Nothing outside the range is wanted. Repeat exactly the lines below from the one with "destruct (transient_status status) eqn:Et." through the one with "(** The breaker never".

+ + +

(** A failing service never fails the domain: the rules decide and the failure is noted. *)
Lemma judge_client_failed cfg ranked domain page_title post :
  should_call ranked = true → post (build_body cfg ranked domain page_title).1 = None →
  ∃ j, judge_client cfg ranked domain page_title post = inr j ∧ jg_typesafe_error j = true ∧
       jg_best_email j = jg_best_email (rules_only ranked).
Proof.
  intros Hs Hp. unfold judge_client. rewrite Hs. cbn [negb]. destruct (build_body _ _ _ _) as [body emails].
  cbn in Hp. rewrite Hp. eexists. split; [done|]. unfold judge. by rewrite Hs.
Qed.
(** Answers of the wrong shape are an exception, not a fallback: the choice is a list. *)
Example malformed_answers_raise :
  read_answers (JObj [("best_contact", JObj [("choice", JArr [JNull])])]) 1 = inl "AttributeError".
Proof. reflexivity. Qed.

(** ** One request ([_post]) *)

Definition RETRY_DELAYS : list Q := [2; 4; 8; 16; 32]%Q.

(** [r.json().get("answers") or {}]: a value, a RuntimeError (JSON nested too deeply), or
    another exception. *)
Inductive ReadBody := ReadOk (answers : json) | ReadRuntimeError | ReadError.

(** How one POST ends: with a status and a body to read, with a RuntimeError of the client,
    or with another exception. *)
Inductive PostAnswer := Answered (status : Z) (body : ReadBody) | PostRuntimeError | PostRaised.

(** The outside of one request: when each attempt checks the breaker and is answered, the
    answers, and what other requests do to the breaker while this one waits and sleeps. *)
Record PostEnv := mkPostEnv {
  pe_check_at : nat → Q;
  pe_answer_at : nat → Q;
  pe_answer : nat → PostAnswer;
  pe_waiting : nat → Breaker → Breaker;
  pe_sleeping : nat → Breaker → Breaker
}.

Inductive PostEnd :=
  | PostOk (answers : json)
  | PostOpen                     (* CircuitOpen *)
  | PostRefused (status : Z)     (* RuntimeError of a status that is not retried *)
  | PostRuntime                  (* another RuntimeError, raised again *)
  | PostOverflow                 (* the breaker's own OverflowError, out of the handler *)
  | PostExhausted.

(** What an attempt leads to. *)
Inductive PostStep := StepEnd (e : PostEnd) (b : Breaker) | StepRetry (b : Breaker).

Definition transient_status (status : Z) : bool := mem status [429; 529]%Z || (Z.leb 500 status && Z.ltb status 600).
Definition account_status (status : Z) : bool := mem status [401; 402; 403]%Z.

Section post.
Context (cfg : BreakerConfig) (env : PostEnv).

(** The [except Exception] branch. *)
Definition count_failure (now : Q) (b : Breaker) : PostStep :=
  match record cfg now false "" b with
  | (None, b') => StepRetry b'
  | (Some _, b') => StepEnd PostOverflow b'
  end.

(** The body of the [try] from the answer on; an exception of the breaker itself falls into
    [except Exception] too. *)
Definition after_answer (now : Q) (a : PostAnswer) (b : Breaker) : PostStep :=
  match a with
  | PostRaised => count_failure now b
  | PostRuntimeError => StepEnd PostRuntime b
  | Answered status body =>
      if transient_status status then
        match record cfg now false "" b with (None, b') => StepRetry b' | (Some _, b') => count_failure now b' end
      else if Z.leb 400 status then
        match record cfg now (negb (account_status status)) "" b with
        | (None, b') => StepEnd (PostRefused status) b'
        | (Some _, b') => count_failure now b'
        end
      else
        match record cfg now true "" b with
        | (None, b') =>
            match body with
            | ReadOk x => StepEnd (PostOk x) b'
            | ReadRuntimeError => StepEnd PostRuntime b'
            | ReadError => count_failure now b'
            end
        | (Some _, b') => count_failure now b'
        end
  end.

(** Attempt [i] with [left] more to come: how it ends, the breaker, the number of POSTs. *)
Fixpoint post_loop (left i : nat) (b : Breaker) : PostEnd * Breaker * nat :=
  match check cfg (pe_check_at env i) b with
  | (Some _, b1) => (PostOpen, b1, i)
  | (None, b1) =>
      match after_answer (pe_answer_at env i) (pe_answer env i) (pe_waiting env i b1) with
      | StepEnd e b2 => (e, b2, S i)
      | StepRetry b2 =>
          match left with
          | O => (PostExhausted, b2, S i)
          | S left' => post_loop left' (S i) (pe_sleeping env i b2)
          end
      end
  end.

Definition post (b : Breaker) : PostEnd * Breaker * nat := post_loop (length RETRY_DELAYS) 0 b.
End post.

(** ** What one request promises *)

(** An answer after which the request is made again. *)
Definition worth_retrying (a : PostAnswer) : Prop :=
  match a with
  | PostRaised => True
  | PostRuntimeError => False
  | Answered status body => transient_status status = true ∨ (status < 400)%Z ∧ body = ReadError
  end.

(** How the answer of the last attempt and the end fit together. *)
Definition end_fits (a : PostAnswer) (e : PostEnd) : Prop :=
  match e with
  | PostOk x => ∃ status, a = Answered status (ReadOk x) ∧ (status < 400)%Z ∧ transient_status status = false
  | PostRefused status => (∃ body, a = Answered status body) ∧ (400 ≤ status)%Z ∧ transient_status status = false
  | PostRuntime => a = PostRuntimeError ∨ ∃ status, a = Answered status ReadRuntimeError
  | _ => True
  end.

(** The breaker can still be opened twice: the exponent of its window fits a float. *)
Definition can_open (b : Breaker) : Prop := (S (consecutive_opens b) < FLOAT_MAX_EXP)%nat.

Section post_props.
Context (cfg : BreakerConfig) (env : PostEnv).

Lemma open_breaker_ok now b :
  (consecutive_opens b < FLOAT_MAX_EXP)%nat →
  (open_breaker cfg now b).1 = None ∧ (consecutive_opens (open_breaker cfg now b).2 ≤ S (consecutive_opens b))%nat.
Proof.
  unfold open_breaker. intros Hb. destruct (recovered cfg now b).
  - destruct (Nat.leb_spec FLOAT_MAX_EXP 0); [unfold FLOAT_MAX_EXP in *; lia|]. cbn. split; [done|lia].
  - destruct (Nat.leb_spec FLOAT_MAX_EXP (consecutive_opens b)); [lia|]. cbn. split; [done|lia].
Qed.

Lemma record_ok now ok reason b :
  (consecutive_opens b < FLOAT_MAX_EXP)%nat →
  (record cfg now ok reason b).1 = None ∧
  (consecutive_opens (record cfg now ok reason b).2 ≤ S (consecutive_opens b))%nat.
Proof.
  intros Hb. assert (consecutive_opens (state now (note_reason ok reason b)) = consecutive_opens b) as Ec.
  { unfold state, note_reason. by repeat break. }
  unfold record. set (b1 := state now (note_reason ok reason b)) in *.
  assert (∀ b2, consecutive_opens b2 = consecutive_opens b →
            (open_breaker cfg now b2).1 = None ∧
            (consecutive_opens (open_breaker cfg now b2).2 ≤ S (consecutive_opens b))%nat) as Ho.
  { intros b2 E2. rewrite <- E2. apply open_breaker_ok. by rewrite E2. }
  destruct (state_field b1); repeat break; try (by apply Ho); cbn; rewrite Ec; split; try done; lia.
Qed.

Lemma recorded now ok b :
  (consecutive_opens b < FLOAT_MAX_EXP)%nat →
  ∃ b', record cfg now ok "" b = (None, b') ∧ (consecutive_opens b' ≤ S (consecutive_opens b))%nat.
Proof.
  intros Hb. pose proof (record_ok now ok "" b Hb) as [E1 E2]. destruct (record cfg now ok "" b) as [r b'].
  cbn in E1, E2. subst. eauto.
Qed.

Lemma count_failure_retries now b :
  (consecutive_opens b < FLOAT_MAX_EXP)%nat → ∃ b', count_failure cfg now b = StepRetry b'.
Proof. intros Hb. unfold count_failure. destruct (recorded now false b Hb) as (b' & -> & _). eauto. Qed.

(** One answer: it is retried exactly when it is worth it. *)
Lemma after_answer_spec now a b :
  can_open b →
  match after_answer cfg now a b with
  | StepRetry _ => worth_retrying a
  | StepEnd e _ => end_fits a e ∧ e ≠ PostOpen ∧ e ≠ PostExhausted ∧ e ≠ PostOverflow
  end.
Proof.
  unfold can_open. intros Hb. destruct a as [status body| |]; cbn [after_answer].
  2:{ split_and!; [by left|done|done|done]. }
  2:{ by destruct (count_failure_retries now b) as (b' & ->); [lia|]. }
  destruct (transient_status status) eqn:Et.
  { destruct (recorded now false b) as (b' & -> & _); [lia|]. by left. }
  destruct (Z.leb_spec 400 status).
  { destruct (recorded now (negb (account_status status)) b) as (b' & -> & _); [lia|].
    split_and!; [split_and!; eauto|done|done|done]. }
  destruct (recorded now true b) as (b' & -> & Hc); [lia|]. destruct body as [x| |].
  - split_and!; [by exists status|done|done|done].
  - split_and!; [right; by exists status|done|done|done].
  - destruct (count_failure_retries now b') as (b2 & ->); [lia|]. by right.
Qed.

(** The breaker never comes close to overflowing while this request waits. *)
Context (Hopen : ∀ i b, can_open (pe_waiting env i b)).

+ + +

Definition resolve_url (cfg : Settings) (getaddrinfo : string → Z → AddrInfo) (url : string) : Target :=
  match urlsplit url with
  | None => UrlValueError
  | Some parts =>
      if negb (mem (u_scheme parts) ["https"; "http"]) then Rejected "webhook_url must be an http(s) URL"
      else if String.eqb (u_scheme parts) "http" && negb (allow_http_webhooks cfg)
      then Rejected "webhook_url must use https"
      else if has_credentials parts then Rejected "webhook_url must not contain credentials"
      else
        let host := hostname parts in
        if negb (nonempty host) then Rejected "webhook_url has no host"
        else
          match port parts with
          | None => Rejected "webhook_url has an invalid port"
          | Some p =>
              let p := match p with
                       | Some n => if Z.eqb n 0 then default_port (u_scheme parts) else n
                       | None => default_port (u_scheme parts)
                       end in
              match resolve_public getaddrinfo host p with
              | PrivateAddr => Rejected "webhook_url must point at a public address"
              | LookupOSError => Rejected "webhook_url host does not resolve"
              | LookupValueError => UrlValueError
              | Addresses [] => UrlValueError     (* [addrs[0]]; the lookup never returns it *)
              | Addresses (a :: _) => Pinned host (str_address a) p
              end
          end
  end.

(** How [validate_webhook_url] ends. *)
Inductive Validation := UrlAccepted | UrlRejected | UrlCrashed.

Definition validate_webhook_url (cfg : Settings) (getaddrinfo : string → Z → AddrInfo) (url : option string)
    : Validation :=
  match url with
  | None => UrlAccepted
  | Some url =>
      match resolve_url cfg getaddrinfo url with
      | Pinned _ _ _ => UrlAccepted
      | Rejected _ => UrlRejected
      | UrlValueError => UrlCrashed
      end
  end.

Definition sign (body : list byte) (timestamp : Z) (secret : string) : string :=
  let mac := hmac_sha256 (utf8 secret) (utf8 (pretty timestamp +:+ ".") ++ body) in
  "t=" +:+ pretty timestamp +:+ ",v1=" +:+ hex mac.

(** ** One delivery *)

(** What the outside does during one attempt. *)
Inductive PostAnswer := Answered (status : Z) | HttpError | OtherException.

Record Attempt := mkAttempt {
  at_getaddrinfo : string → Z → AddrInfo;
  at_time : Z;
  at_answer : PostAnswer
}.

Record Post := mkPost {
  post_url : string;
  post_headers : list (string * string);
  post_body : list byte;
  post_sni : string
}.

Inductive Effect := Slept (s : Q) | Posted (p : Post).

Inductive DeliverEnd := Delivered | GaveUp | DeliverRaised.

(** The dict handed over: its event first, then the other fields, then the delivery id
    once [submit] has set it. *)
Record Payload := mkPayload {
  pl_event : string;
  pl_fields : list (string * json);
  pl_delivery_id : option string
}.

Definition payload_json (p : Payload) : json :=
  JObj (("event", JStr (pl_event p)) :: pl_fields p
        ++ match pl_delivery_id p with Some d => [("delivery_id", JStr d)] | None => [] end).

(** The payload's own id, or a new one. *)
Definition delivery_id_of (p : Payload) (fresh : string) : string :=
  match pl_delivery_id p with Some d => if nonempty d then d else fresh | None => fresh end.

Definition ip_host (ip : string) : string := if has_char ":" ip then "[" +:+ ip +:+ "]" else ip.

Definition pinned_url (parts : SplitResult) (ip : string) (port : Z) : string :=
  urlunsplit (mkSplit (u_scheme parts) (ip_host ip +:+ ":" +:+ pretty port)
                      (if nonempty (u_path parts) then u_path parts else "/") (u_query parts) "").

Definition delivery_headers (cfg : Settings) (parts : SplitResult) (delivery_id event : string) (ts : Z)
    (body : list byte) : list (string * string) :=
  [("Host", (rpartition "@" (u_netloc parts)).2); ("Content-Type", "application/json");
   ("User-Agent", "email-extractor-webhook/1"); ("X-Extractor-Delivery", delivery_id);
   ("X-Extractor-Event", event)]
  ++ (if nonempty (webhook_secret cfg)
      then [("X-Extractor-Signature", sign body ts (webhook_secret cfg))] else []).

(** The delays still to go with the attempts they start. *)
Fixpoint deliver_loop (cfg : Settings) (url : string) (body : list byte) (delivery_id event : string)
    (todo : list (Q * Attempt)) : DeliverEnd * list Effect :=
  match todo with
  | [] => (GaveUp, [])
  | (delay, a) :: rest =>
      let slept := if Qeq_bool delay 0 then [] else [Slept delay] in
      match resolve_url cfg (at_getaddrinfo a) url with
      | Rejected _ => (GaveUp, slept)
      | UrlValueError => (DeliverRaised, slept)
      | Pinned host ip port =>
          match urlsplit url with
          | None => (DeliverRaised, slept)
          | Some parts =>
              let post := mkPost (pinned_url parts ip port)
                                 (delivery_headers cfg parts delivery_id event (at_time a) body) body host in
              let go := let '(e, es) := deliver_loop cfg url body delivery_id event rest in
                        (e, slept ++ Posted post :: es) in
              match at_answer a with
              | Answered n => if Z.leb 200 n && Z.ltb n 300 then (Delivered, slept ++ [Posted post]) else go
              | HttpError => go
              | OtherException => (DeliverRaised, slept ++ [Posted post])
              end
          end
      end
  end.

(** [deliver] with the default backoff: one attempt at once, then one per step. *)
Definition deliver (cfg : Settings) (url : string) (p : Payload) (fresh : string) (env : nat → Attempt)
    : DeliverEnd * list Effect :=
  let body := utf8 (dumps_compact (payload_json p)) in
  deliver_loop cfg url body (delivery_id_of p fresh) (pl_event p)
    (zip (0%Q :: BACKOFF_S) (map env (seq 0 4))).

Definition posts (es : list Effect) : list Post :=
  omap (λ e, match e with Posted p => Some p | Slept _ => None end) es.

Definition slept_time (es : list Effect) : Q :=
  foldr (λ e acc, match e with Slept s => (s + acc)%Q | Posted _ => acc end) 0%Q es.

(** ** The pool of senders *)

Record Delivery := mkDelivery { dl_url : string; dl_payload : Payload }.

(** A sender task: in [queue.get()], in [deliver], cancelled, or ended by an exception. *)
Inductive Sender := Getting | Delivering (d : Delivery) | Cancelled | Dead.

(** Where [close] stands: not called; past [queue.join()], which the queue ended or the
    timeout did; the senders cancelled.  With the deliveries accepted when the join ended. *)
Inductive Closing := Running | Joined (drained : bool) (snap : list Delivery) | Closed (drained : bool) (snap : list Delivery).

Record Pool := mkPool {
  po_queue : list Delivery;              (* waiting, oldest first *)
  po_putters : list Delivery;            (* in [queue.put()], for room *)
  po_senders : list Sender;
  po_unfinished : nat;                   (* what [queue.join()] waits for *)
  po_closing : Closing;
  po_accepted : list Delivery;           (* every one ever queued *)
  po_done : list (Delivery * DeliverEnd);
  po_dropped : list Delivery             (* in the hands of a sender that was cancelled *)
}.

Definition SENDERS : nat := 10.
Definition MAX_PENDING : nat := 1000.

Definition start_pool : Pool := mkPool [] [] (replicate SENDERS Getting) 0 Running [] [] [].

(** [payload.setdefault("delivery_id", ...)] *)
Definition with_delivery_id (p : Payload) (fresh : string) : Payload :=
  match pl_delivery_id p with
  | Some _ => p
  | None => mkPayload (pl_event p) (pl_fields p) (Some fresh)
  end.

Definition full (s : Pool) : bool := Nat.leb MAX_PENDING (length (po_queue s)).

+ + +

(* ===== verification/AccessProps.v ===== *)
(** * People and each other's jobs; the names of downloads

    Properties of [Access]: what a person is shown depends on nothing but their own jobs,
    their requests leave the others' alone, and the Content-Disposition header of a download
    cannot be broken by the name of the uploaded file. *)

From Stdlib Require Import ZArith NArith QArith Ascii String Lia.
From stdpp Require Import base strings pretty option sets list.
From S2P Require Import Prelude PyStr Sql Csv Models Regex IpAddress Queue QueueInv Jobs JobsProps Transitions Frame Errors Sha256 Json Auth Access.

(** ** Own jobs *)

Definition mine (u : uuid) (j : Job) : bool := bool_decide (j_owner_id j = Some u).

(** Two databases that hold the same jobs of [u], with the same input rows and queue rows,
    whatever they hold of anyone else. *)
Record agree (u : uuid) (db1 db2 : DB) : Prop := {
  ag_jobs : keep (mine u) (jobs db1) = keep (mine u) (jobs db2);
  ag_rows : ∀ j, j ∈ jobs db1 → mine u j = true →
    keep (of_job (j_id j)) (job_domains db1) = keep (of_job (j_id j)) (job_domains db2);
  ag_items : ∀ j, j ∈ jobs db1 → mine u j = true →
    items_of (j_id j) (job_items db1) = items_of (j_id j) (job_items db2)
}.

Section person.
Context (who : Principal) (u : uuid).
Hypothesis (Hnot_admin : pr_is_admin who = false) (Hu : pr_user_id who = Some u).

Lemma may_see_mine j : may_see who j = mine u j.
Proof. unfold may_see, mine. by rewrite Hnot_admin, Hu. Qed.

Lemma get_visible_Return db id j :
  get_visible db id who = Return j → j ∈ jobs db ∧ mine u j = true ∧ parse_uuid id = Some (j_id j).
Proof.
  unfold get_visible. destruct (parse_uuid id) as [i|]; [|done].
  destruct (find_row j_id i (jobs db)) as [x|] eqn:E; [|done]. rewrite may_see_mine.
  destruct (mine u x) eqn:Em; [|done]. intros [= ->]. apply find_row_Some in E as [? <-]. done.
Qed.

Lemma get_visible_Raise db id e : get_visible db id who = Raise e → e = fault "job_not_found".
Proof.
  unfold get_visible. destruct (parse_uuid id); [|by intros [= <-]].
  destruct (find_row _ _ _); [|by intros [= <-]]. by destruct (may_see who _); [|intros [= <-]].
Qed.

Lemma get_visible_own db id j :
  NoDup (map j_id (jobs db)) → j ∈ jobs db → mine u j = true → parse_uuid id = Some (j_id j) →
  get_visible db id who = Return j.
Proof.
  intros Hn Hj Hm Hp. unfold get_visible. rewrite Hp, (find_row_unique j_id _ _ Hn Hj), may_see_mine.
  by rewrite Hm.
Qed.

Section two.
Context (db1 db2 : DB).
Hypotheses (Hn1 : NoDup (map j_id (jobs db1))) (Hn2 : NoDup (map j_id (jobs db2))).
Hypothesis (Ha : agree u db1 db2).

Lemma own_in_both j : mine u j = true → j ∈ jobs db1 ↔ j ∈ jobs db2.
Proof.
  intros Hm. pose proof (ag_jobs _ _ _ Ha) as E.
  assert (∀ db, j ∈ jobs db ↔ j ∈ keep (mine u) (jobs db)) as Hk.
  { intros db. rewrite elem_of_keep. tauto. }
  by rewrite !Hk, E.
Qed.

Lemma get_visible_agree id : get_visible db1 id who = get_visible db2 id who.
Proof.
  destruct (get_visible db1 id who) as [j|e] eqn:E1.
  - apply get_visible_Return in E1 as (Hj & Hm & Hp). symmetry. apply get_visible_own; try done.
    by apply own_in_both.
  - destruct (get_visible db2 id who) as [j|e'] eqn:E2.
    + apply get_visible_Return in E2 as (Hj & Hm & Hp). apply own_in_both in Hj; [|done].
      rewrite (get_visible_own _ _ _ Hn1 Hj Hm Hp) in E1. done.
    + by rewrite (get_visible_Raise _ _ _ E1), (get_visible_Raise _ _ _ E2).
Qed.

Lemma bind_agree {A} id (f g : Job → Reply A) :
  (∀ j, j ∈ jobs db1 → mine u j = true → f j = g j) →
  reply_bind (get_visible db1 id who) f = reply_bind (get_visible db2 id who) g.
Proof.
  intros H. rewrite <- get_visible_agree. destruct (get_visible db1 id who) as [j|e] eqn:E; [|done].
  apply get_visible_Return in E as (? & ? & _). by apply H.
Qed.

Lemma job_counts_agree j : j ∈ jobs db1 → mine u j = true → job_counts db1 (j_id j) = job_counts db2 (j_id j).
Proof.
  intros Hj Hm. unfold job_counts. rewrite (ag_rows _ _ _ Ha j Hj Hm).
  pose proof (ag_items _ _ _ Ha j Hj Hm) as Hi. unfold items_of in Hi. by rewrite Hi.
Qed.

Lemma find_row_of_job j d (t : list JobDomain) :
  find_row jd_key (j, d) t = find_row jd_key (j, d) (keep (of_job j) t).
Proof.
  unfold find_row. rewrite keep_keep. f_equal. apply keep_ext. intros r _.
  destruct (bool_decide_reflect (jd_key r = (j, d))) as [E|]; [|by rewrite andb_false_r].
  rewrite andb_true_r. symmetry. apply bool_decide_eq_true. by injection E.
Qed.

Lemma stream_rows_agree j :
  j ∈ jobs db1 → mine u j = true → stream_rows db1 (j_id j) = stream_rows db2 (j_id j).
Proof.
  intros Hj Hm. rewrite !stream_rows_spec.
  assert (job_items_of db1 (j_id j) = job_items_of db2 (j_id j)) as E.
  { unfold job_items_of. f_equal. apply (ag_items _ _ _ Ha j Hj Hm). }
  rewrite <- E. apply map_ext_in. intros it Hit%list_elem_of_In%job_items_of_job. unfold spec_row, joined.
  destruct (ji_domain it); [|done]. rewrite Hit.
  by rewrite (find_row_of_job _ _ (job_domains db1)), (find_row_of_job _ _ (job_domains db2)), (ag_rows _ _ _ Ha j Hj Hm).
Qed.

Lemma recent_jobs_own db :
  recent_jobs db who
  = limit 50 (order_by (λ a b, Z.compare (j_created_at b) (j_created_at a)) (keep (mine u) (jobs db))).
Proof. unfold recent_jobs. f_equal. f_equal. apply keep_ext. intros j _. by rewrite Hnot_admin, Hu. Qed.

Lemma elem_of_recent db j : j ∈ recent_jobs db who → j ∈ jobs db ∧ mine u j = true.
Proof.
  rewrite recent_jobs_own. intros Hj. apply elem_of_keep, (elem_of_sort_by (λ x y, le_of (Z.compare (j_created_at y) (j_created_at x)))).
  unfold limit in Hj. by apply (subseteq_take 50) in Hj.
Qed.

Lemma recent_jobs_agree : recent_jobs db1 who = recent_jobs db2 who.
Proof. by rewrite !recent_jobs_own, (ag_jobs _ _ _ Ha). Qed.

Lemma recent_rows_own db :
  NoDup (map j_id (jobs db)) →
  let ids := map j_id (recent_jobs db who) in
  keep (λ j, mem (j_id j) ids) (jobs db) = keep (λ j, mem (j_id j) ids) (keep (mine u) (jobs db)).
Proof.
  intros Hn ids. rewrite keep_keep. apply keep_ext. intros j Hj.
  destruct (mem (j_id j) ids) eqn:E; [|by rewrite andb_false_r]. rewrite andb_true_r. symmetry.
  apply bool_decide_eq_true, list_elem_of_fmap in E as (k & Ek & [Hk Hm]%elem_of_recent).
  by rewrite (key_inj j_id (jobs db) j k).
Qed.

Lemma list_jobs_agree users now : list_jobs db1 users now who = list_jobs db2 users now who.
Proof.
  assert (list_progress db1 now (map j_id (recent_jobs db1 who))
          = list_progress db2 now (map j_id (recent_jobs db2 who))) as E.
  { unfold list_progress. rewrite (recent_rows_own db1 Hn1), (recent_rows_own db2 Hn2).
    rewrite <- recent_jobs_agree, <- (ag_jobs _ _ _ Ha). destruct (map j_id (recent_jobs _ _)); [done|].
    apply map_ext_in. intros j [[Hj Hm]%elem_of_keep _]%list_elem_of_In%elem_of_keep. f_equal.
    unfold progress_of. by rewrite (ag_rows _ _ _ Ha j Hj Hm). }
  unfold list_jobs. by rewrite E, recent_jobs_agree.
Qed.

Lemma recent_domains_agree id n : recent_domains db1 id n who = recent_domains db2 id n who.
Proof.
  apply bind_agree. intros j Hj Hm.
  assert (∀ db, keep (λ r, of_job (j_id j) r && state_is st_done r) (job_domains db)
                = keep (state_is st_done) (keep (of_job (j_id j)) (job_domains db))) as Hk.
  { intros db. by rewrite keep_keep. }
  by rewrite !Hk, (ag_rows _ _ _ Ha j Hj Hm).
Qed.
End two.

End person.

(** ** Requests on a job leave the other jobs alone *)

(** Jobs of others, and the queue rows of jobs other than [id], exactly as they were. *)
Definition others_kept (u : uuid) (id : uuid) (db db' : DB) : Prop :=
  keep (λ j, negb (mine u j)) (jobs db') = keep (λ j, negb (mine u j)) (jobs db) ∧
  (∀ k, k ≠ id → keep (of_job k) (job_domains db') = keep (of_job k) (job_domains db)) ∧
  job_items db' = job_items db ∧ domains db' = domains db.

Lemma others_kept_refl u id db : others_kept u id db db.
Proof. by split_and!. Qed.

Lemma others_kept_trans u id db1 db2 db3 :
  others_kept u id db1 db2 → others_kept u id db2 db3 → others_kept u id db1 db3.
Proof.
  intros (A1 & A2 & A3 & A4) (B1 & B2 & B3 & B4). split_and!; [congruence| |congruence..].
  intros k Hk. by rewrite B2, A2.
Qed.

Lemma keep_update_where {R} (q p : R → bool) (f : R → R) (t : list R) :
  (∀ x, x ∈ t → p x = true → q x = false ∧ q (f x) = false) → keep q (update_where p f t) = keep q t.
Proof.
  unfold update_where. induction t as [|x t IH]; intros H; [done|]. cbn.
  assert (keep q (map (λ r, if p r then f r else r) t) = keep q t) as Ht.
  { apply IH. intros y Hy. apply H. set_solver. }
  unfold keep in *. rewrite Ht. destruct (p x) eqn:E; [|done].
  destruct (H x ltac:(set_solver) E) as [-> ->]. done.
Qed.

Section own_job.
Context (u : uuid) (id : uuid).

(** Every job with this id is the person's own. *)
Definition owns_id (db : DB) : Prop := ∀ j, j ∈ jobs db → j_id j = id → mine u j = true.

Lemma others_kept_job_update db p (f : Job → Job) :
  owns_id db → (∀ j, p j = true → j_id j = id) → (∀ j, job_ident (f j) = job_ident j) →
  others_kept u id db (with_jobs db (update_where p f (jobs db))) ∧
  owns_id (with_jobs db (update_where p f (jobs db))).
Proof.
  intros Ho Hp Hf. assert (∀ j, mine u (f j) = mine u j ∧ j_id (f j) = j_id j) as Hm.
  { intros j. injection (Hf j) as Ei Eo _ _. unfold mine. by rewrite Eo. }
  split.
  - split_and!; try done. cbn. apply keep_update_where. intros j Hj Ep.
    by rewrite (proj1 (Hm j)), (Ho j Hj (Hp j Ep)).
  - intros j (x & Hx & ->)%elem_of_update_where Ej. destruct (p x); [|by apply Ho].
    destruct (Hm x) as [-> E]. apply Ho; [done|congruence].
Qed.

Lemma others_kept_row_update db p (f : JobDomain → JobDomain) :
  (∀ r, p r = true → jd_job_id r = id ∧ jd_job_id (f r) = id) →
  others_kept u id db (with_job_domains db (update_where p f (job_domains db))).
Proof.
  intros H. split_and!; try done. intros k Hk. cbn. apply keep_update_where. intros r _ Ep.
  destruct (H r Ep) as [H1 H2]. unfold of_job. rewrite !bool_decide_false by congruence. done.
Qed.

+ + +

**Result of this task:**
  destruct (transient_status status) eqn:Et.
  { destruct (recorded now false b) as (b' & -> & _); [lia|]. by left. }
  destruct (Z.leb_spec 400 status).
  { destruct (recorded now (negb (account_status status)) b) as (b' & -> & _); [lia|].
    split_and!; [split_and!; eauto|done|done|done]. }
  destruct (recorded now true b) as (b' & -> & Hc); [lia|]. destruct body as [x| |].
  - split_and!; [by exists status|done|done|done].
  - split_and!; [right; by exists status|done|done|done].
  - destruct (count_failure_retries now b') as (b2 & ->); [lia|]. by right.
Qed.

(** The breaker never comes close to overflowing while this request waits. *)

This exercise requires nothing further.